> Task description: In the data below, find every line with the string "tests" and pull it out.

(Dataset entries)

(* ===== verification/AgentAdapters.v ===== *)
(** * The adapters of agents

    The rest of [src/internal/agent/cli_adapter.go] - the adapter as one of the registry,
    the adapters of the three programs, and the stream of events - and the adapter for tests
    of [src/internal/agent/adapter.go], over the registry and the service of [Agent.v]. *)

From Stdlib Require Import Ascii.
From stdpp Require Import strings.
From S2P Require Import Prelude GoStrings World Runtime AgentTypes Agent.
Import agent agents.

Module agentadapters.

(** ** Command-line adapters *)

Section cli.
Context {W : Type}.

(* src: internal/agent/cli_adapter.go:22-24 (NewCLIAdapter) *)
Definition NewCLIAdapter (name binary : string) (process : option (ProcessManager W)) (capabilities : list Capability) : CLIAdapter W :=
  mkCLI name binary process capabilities ∅.
Definition base_capabilities : list Capability :=
  [CapabilityTerminal; CapabilityFilesystem; CapabilityGit; CapabilityStreaming; CapabilityInteractive].
(* src: internal/agent/cli_adapter.go:101-103 (NewCodexAdapter) *)
Definition NewCodexAdapter (process : option (ProcessManager W)) : CLIAdapter W :=
  NewCLIAdapter "codex" "codex" process base_capabilities.
(* src: internal/agent/cli_adapter.go:104-106 (NewClaudeCodeAdapter) *)
Definition NewClaudeCodeAdapter (process : option (ProcessManager W)) : CLIAdapter W :=
  NewCLIAdapter "claude-code" "claude" process (base_capabilities ++ [CapabilityToolCalling]).
(* src: internal/agent/cli_adapter.go:107-109 (NewKimiAdapter) *)
Definition NewKimiAdapter (process : option (ProcessManager W)) : CLIAdapter W :=
  NewCLIAdapter "kimi" "kimi" process base_capabilities.
(* src: internal/agent/cli_adapter.go:25-25 (CLIAdapter.ID) *)
Definition CLI_ID (a : CLIAdapter W) : string := CLI_Name a.
(* src: internal/agent/cli_adapter.go:26-28 (CLIAdapter.Capabilities) *)
Definition CLI_Capabilities (a : CLIAdapter W) : list Capability := CapabilitiesList a.

(** [output] are the lines of a process until it ends, or the error of the process manager;
    each becomes an event at the time it arrives. *)
Fixpoint normalized `{World W} (unmarshal : string → option (list (string * any))) (id name : string)
    (lines : list string) : M W (list Event) :=
  match lines with
  | [] => mret []
  | line :: lines =>
      let! now := time_Now in
      let! events := normalized unmarshal id name lines in
      mret (Normalize unmarshal id name line now :: events)
  end.
(* src: internal/agent/cli_adapter.go:54-73 (CLIAdapter.StreamEvents) *)
Definition CLI_StreamEvents `{World W} (unmarshal : string → option (list (string * any)))
    (output : string → M W (result (list string))) (a : CLIAdapter W) (id : string) : M W (result (list Event)) :=
  with_process a id (Err ErrNoProcess) (λ _ p,
    let! lines := output p in
    match lines with
    | Err e => mret (Err e)
    | Ok lines => let! events := normalized unmarshal id (CLI_Name a) lines in mret (Ok events)
    end).

(** An adapter is shared: the state has the adapters of the program, by name. *)
Notation shared := (gmap string (CLIAdapter W) * W)%type.
Definition at_name (name : string) (s : gmap string (CLIAdapter W)) : CLIAdapter W :=
  default (NewCLIAdapter name "" None []) (s !! name).
Definition calls {A} (name : string) (f : CLIAdapter W → M W A) : M shared A := λ sw,
  let '(r, w) := f (at_name name sw.1) sw.2 in (r, (sw.1, w)).
(* src: internal/agent/cli_adapter.go:42-43 (CLIAdapter.Stop) *)
Definition as_adapter (a : CLIAdapter W) : Adapter shared :=
  let name := CLI_Name a in
  let start session := λ sw : shared,
    let '(a', err, w) := CLI_Start (at_name name sw.1) session sw.2 in (err, (<[name := a']> sw.1, w)) in
  mkAgentAdapter name start (λ id, calls name (λ a, CLI_stop a id)) start
    (λ id message, calls name (λ a, CLI_SendMessage a id message)) (λ id, calls name (λ a, CLI_stop a id))
    (λ id, calls name (λ a, CLI_Status a id)) (CLI_Capabilities a).
End cli.

(** ** The adapter for tests *)

(** The events channel of a session is buffered; when it is full a send waits for a reader,
    with the mutex of the adapter held. *)
(* src: internal/agent/adapter.go:100-104 (MockAdapter) *)
Record MockAdapter := mkMock { mock_sessions : gmap string SessionStatus; mock_events : gmap string (list Event) }.
#[global] Instance eta_MockAdapter : Eta MockAdapter := λ m, mkMock (mock_sessions m) (mock_events m).
(* src: internal/agent/adapter.go:106-108 (NewMockAdapter) *)
Definition NewMockAdapter : MockAdapter := mkMock ∅ ∅.
(* src: internal/agent/adapter.go:109-109 (MockAdapter.ID) *)
Definition Mock_ID : string := "mock-test-only".
(* src: internal/agent/adapter.go:110-112 (MockAdapter.Capabilities) *)
Definition Mock_Capabilities : list Capability :=
  [CapabilityStreaming; CapabilityInteractive; CapabilityToolCalling].
Definition channel_size : nat := 8.
Definition send (e : Event) (ch : list Event) : option (list Event) :=
  if (length ch <? channel_size)%nat then Some (ch ++ [e]) else None.
Definition mock_event (id : string) (typ : EventType) (now : Z) (text : option string) : Event :=
  mkEvent "" id typ now (match text with Some t => {["text" := AnyString t]} | None => ∅ end) ∅ None false.
(** An operation that never returns is [None]. *)
(* src: internal/agent/adapter.go:113-122 (MockAdapter.Start) *)
Definition Mock_Start (s : Session) (t1 t2 : Z) (m : MockAdapter) : option (MockAdapter * option goerror) :=
  let id := Session_ID s in
  ch ← send (mock_event id EventSessionStarted t1 None) [];
  ch ← send (mock_event id EventMessage t2 (Some "TEST ONLY mock agent started")) ch;
  Some (mkMock (<[id := SessionRunning]> (mock_sessions m)) (<[id := ch]> (mock_events m)), None).
(* src: internal/agent/adapter.go:127-134 (MockAdapter.SendMessage) *)
Definition Mock_SendMessage (id message : string) (now : Z) (m : MockAdapter) : option (MockAdapter * option goerror) :=
  match mock_events m !! id with
  | None => Some (m, None)
  | Some ch =>
      ch ← send (mock_event id EventMessage now (Some message)) ch;
      Some (m <| mock_events := <[id := ch]> (mock_events m) |>, None)
  end.
(* src: internal/agent/adapter.go:156-167 (MockAdapter.set) *)
Definition Mock_set (id : string) (status : SessionStatus) (now : Z) (m : MockAdapter) : option (MockAdapter * option goerror) :=
  match mock_sessions m !! id with
  | None => Some (m, Some (ErrorString "session not found"))
  | Some _ =>
      let m := m <| mock_sessions := <[id := status]> (mock_sessions m) |> in
      match mock_events m !! id with
      | None => Some (m, None)
      | Some ch =>
          ch ← send (mock_event id EventSessionCompleted now None) ch;
          Some (m <| mock_events := <[id := ch]> (mock_events m) |>, None)
      end
  end.
(* src: internal/agent/adapter.go:123-123 (MockAdapter.Stop) *)
Definition Mock_Stop (id : string) := Mock_set id SessionCompleted.
(* src: internal/agent/adapter.go:124-126 (MockAdapter.Resume) *)
Definition Mock_Resume (s : Session) := Mock_set (Session_ID s) SessionRunning.
(* src: internal/agent/adapter.go:144-146 (MockAdapter.Cancel) *)
Definition Mock_Cancel (id : string) := Mock_set id SessionCancelled.
(* src: internal/agent/adapter.go:135-143 (MockAdapter.StreamEvents) *)
Definition Mock_StreamEvents (id : string) (m : MockAdapter) : result (list Event) :=
  match mock_events m !! id with Some ch => Ok ch | None => Err (ErrorString "session not found") end.
(* src: internal/agent/adapter.go:147-155 (MockAdapter.Status) *)
Definition Mock_Status (id : string) (m : MockAdapter) : result SessionStatus :=
  match mock_sessions m !! id with Some s => Ok s | None => Err (ErrorString "session not found") end.
(** A reader of the events takes the first. *)
Definition receive (id : string) (m : MockAdapter) : option (Event * MockAdapter) :=
  match mock_events m !! id with
  | Some (e :: ch) => Some (e, m <| mock_events := <[id := ch]> (mock_events m) |>)
  | _ => None
  end.

(** The messages to a session nobody reads from: six are taken, the seventh is never
    answered - nor anything after it, since the mutex is held. *)
Fixpoint send_all (id : string) (messages : list string) (now : Z) (m : MockAdapter) : option MockAdapter :=
  match messages with
  | [] => Some m
  | message :: messages => '(m, _) ← Mock_SendMessage id message now m; send_all id messages now m
  end.
Lemma send_all_length id messages now m ch : mock_events m !! id = Some ch → (length ch ≤ channel_size)%nat →
  is_Some (send_all id messages now m) ↔ (length ch + length messages ≤ channel_size)%nat.
Proof.
  revert m ch. induction messages as [|msg messages IH]; intros m ch Hch Hlen; cbn [send_all length].
  { rewrite Nat.add_0_r. split; [done|by eexists]. }
  unfold Mock_SendMessage. rewrite Hch. unfold send.
  destruct (Nat.ltb_spec (length ch) channel_size) as [Hlt|Hge]; cbn [mbind option_bind].
  - rewrite (IH _ (ch ++ [mock_event id EventMessage now (Some msg)])); cbn [mock_events set_field].
    + rewrite length_app. cbn [length]. lia.
    + by rewrite lookup_insert_eq.
    + rewrite length_app. cbn [length]. lia.
  - split; [by intros []|lia].
Qed.
(** The adapter for tests takes six messages to a session whose events nobody reads; with
    a seventh it hangs. *)
Theorem mock_blocks s t1 t2 now messages m m' err :
  Mock_Start s t1 t2 m = Some (m', err) →
  is_Some (send_all (Session_ID s) messages now m') ↔ (length messages ≤ 6)%nat.
Proof.
  intros [= <- _]. rewrite send_all_length; [|cbn; apply lookup_insert_eq|cbn; unfold channel_size; lia].
  cbn [length]. unfold channel_size. lia.
Qed.
End agentadapters.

(End Dataset entries)

> Task response:
    the adapters of the three programs, and the stream of events - and the adapter for tests
(** ** The adapter for tests *)
(** The adapter for tests takes six messages to a session whose events nobody reads; with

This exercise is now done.